**WORK TO COMPLETE**.
Draw out every line with the word "optimum" from the listing below.
[[ EXERCISE DATA, beginning ]]
(* ===== verification/SolverBackend.v ===== *)
(** * The server's own solver as a backend ([qfbvsmtrs_backend.rs])

    A request is translated, solved on a worker thread and the result translated back.
    The worker's panics are answers, not failures, of the call.  The polls of the solver
    are below number 1 of the call's world. *)
From stdpp Require Import sorting.
From S2P Require Import Prelude Bytes Ir Config Model Sat Shortcuts Solver.
From S2P Require Import WireBase WireExpr WireRequest WireResponse WireQuery Backend.

#[local] Open Scope Z_scope.

Module Qfbvsmtrs.
Definition scalar_to_wire (value : ScalarValue) : wres WireScalar.t :=
  match value with
  | ScalarBool value => Ok (WireScalar.bool value)
  | ScalarBv width bytes => WireScalar.bv (Z.of_nat width) bytes
  end.

Definition value_sort (value : WireScalar.t) : WireBase.Sort :=
  if WireScalar.width value =? 0 then Bool else Bv.

(** The key [(name, sort, width)] of a variable's value. *)
Definition value_key (name : string) (sort : WireBase.Sort) (width : Z) : string * (bool * Z) :=
  (name, (match sort with Bool => true | Bv => false end, width)).

(** [for entry in &model.entries { .. }] *)
Fixpoint collect_values (values : gmap (string * (bool * Z)) WireScalar.t) (l : list ModelEntry)
    : wres (gmap (string * (bool * Z)) WireScalar.t) :=
  match l with
  | [] => Ok values
  | entry :: l =>
      value ← scalar_to_wire (me_value entry);
      let key := value_key (me_name entry) (value_sort value) (WireScalar.width value) in
      match values !! key with
      | Some existing => refuse_if (negb (bool_decide (existing = value))) (InvalidValue "qfbvsmtrs model")
      | None => Ok tt
      end ;;
      collect_values (<[key := value]> values) l
  end.

(** The sort, width and name of a variable node. *)
Definition variable_of (expr : ExprView) (node : RawNode) : wres (option (WireBase.Sort * Z * string)) :=
  if tag node =? 0 then
    name ← ExprView.blob_str expr (RawNode.blob_ref node) "BV variable";
    Ok (Some (Bv, node_width node, name))
  else if tag node =? 26 then
    name ← ExprView.blob_str expr (RawNode.blob_ref node) "Bool variable";
    Ok (Some (Bool, 0, name))
  else Ok None.

(** [for index in 0..expr.node_count() { .. }], from [index] and [n] nodes on. *)
Fixpoint node_entries (expr : ExprView) (values : gmap (string * (bool * Z)) WireScalar.t) (n : nat) (index : Z)
    : wres (list WireModelEntry) :=
  match n with
  | O => Ok []
  | S n =>
      node ← ExprView.node expr index;
      variable ← variable_of expr node;
      match variable with
      | None => node_entries expr values n (index + 1)
      | Some (sort, width, name) =>
          match values !! value_key name sort width with
          | None => node_entries expr values n (index + 1)
          | Some value =>
              node_ref ← NodeRef.new sort index;
              entries ← node_entries expr values n (index + 1);
              Ok (mkWireModelEntry node_ref value :: entries)
          end
      end
  end.

Definition model_to_wire_for_request (model : Model) (request : BinaryRequest.t) : wres ModelBlock.t :=
  values ← collect_values ∅ (entries model);
  expr ← BinaryRequest.expression_view request;
  node_entries expr values (Z.to_nat (node_count (header expr))) 0.

(** [Duration::from_millis], in nanoseconds. *)
Definition request_budget (request : BinaryRequest.t) : option Z :=
  let budget_ms := RequestEnvelope.budget_ms (BinaryRequest.envelope request) in
  if budget_ms =? 0 then None else Some (budget_ms * 1000000).

(** A request with a budget or a token is solved by the solver that polls them. *)
Definition worker_config (request : BinaryRequest.t) (cancellation : option CancellationToken) : Config :=
  let budget := request_budget request in
  let config := Config.with_cancellation_token (Config.with_budget Config.default budget) cancellation in
  match budget, cancellation with
  | None, None => config
  | _, _ => Config.with_sat_backend config Dpll
  end.

Section worker.
Context `{Backends} `{Recognisers} `{ErrorTexts}.

(** The result of the solver as a result of the backend. *)
Definition query_result (request : BinaryRequest.t) (result : SolveResult) : wres QueryResult :=
  match status result with
  | SolveStatus.Sat =>
      let answer model :=
        match optimum result with
        | Some optimum =>
            optimum ← scalar_to_wire optimum;
            Ok (QueryResult.sat_optimization (OptimizationValueBlock.mk optimum model))
        | None => Ok (QueryResult.sat model)
        end in
      match model result with
      | Some model =>
          match model_to_wire_for_request model request with
          | Ok model => answer (Some model)
          | Err err => Ok (QueryResult.unknown ("qfbvsmtrs model: " +:+ wire_error_text err))
          | Panic => Panic
          end
      | None => answer None
      end
  | SolveStatus.Unsat => Ok (QueryResult.unsat (core result))
  | SolveStatus.Unknown => Ok (QueryResult.unknown (default "qfbvsmtrs returned unknown" (message result)))
  | SolveStatus.Simplified => Ok (QueryResult.unknown "qfbvsmtrs returned SIMPLIFIED for a solve request")
  end.

Definition solve_on_worker (request : BinaryRequest.t) (cancellation : option CancellationToken) (polls : Limits)
    : wres QueryResult :=
  match query_from_wire request with
  | Err err => Ok (QueryResult.unknown ("qfbvsmtrs: " +:+ solver_error_text err))
  | Panic => Panic
  | Ok query =>
      match Solver.solve (worker_config request cancellation) query polls with
      | Err err => Ok (QueryResult.unknown ("qfbvsmtrs: " +:+ solver_error_text err))
      | Panic => Panic
      | Ok result => query_result request result
      end
  end.

(** A worker that panicked is joined with an error. *)
Definition join_worker (worker : wres QueryResult) : wres QueryResult :=
  match worker with
  | Panic => Ok (QueryResult.unknown "qfbvsmtrs worker panicked")
  | result => result
  end.

(** The worker runs [solve_on_worker] if a thread can be started. *)
Definition spawn_worker (w : World) (request : BinaryRequest.t) (cancellation : option CancellationToken)
    : wres (wres QueryResult) :=
  if spawns w [] then Ok (solve_on_worker request cancellation (polls (within 1 w)))
  else Err (InvalidValue "qfbvsmtrs worker").

Definition solve (w : World) (request : BinaryRequest.t) : wres QueryResult :=
  worker ← spawn_worker w request None;
  join_worker worker.

(** The worker's token is cancelled some time after the context is: what the solver's
    polls of it see is part of the world. *)
Definition solve_with_context (w : World) (request : BinaryRequest.t) : wres QueryResult :=
  worker ← spawn_worker w request (Some (mkToken 0));
  join_worker worker.

Definition handle_request (w : World) (request : BinaryRequest.t) : wres QueryResult :=
  match RequestEnvelope.command (BinaryRequest.envelope request) with
  | CmdSimplify =>
      target_node ← (match BinaryRequest.target_ref request with
                     | Some t => Ok t | None => Err (InvalidValue "simplify request") end);
      Ok (QueryResult.simplified (SimplifyBlock.mk (BinaryRequest.expression request) target_node))
  | CmdSolve | CmdMinimize | CmdMaximize => solve w request
  end.

Definition handle_cancellable (w : World) (request : BinaryRequest.t) : wres QueryResult :=
  if is_cancelled (polls w) [0%nat] then Ok (QueryResult.unknown "qfbvsmtrs request cancelled before start")
  else
    match RequestEnvelope.command (BinaryRequest.envelope request) with
    | CmdSimplify => handle_request w request
    | CmdSolve | CmdMinimize | CmdMaximize => solve_with_context w request
    end.
End worker.
End Qfbvsmtrs.

Definition QfbvsmtrsBackend `{Backends} `{Recognisers} `{ErrorTexts} : Backend :=
  {| supports_qfbvsmtrs_text_fallback := true;
     handle := Qfbvsmtrs.handle_request;
     handle_with_context := Qfbvsmtrs.handle_cancellable |}.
[[ EXERCISE DATA, end ]]
**OUTPUT**.
        match optimum result with
        | Some optimum =>
            optimum ← scalar_to_wire optimum;
            Ok (QueryResult.sat_optimization (OptimizationValueBlock.mk optimum model))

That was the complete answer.